REQUIREMENT: Your task is to copy the lines of the data below from the line holding "Lemma tx_beside c0" through the line holding "gtp_xact_local_create c g", inclusive, exactly and with nothing added.

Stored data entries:
[Start of Attachment]
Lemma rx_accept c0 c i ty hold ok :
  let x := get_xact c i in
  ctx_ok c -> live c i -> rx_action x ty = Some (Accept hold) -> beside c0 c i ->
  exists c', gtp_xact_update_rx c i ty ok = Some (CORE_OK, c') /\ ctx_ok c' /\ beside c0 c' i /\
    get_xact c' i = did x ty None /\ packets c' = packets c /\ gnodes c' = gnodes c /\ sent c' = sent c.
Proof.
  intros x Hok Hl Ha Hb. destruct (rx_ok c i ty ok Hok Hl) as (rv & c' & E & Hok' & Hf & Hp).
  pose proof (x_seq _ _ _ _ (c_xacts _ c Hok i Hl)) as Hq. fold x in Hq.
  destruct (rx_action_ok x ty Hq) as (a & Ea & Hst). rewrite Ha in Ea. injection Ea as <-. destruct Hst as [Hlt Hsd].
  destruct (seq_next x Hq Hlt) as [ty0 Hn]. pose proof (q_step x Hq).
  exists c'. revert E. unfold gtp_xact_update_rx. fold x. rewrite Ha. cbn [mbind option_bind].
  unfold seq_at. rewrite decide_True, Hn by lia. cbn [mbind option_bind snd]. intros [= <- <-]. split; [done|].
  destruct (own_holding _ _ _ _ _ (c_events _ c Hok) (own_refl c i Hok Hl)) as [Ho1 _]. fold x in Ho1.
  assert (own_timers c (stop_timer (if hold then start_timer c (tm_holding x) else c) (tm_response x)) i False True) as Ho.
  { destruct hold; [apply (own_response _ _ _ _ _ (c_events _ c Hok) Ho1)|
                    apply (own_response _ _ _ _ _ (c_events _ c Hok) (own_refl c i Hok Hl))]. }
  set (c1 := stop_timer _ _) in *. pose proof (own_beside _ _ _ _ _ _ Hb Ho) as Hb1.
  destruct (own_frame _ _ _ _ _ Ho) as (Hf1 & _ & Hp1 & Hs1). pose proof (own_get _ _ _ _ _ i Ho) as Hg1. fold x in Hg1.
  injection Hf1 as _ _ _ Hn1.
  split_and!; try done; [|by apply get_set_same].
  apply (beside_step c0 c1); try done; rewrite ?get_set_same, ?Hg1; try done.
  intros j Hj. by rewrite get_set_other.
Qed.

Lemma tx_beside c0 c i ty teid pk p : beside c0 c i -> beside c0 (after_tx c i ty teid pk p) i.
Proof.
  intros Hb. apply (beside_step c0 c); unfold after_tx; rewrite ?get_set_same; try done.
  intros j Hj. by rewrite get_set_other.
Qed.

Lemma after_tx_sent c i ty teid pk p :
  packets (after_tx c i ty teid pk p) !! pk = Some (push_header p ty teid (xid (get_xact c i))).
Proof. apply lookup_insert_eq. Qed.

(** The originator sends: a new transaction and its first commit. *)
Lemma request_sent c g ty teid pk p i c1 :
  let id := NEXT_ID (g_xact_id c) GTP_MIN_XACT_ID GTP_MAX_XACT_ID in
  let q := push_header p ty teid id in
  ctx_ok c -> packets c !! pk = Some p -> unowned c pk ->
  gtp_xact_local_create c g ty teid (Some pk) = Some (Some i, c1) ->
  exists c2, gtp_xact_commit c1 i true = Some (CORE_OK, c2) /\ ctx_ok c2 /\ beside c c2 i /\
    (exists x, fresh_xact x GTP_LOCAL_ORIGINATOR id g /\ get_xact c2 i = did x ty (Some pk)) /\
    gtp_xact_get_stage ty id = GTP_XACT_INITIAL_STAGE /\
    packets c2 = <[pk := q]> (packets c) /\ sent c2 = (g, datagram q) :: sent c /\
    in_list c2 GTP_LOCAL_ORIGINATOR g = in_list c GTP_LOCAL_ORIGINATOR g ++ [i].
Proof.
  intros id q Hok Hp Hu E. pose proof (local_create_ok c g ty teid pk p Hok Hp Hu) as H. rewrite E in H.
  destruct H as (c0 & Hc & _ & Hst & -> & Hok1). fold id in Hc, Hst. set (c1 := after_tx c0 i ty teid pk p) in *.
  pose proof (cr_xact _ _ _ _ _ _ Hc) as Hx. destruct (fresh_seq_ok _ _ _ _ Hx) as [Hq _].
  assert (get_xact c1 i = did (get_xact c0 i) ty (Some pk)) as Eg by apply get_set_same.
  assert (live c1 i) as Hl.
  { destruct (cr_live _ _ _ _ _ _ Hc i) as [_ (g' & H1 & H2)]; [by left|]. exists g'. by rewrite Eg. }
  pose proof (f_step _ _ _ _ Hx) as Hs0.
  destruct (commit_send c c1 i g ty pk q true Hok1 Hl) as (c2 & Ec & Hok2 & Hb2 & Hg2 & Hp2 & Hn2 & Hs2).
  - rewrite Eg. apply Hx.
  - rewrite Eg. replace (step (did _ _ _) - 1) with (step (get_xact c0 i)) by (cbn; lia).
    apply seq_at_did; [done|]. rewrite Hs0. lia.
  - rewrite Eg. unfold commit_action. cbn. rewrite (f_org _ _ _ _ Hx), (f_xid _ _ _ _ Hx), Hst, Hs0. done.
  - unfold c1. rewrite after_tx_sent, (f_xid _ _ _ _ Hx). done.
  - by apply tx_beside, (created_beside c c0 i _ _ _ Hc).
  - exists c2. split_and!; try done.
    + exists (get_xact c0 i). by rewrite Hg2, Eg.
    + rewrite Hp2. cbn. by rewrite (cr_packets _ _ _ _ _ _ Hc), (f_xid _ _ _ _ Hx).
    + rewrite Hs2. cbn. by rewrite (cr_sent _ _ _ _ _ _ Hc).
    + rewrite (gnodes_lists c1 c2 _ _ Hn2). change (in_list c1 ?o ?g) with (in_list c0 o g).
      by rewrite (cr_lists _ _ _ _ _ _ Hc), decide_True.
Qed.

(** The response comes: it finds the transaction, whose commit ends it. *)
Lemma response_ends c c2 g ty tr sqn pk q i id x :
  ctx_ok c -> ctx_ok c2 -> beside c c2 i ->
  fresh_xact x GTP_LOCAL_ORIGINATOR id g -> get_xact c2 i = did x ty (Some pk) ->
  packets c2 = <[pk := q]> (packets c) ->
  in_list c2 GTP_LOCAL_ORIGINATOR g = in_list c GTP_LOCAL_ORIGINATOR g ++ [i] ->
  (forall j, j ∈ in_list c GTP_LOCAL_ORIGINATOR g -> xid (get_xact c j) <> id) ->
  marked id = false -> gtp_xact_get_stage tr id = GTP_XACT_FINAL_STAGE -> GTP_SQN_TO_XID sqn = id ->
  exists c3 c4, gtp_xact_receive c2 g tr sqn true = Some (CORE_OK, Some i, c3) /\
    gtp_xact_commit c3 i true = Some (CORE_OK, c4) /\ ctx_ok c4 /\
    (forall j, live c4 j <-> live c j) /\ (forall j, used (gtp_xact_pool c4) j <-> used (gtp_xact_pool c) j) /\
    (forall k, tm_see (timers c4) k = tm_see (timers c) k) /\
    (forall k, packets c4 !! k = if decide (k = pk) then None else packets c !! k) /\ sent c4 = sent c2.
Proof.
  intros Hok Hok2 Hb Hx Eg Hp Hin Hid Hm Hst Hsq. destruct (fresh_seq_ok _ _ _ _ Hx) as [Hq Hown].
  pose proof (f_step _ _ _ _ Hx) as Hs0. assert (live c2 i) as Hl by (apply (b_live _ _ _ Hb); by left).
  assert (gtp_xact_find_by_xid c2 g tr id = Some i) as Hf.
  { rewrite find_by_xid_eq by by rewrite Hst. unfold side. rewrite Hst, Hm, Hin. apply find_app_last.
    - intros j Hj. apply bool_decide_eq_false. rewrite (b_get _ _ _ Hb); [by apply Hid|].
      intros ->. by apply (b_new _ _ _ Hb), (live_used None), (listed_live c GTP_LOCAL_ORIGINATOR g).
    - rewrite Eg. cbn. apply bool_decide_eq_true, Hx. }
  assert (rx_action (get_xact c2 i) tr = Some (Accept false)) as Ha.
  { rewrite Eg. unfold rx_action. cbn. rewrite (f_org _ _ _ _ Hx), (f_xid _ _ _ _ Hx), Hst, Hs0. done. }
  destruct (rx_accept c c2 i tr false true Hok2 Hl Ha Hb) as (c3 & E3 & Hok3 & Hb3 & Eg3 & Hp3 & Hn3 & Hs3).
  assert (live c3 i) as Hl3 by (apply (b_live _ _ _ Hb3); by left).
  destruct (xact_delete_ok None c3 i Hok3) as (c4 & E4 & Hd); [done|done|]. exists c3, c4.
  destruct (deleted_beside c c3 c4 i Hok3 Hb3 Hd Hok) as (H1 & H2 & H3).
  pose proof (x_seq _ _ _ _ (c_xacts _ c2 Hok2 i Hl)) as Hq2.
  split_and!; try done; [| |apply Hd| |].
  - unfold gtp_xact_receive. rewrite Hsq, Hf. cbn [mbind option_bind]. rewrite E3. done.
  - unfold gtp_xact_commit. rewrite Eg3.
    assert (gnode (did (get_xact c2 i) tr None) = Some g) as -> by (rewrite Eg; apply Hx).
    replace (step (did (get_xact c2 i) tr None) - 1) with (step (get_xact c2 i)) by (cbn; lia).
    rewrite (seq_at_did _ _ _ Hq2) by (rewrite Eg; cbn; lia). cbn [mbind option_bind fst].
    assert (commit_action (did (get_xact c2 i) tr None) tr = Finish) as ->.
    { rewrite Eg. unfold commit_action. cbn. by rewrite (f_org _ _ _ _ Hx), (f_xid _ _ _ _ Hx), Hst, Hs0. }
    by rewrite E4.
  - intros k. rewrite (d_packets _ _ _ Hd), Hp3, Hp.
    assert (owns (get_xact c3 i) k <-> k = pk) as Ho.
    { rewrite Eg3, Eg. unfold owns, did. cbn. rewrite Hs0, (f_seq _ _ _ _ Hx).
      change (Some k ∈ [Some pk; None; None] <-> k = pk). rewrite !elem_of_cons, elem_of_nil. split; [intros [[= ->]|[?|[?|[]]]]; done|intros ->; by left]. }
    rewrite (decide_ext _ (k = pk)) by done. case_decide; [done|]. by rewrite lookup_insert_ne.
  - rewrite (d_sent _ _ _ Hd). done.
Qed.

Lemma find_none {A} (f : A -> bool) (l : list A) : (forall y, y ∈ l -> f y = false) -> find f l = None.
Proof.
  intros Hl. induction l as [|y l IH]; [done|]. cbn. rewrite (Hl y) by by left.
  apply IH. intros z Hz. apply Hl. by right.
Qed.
[End of Attachment]
RESULT FOR THIS TASK:
Lemma tx_beside c0 c i ty teid pk p : beside c0 c i -> beside c0 (after_tx c i ty teid pk p) i.
Proof.
  intros Hb. apply (beside_step c0 c); unfold after_tx; rewrite ?get_set_same; try done.
  intros j Hj. by rewrite get_set_other.
Qed.

Lemma after_tx_sent c i ty teid pk p :
  packets (after_tx c i ty teid pk p) !! pk = Some (push_header p ty teid (xid (get_xact c i))).
Proof. apply lookup_insert_eq. Qed.

(** The originator sends: a new transaction and its first commit. *)
Lemma request_sent c g ty teid pk p i c1 :
  let id := NEXT_ID (g_xact_id c) GTP_MIN_XACT_ID GTP_MAX_XACT_ID in
  let q := push_header p ty teid id in
  ctx_ok c -> packets c !! pk = Some p -> unowned c pk ->
  gtp_xact_local_create c g ty teid (Some pk) = Some (Some i, c1) ->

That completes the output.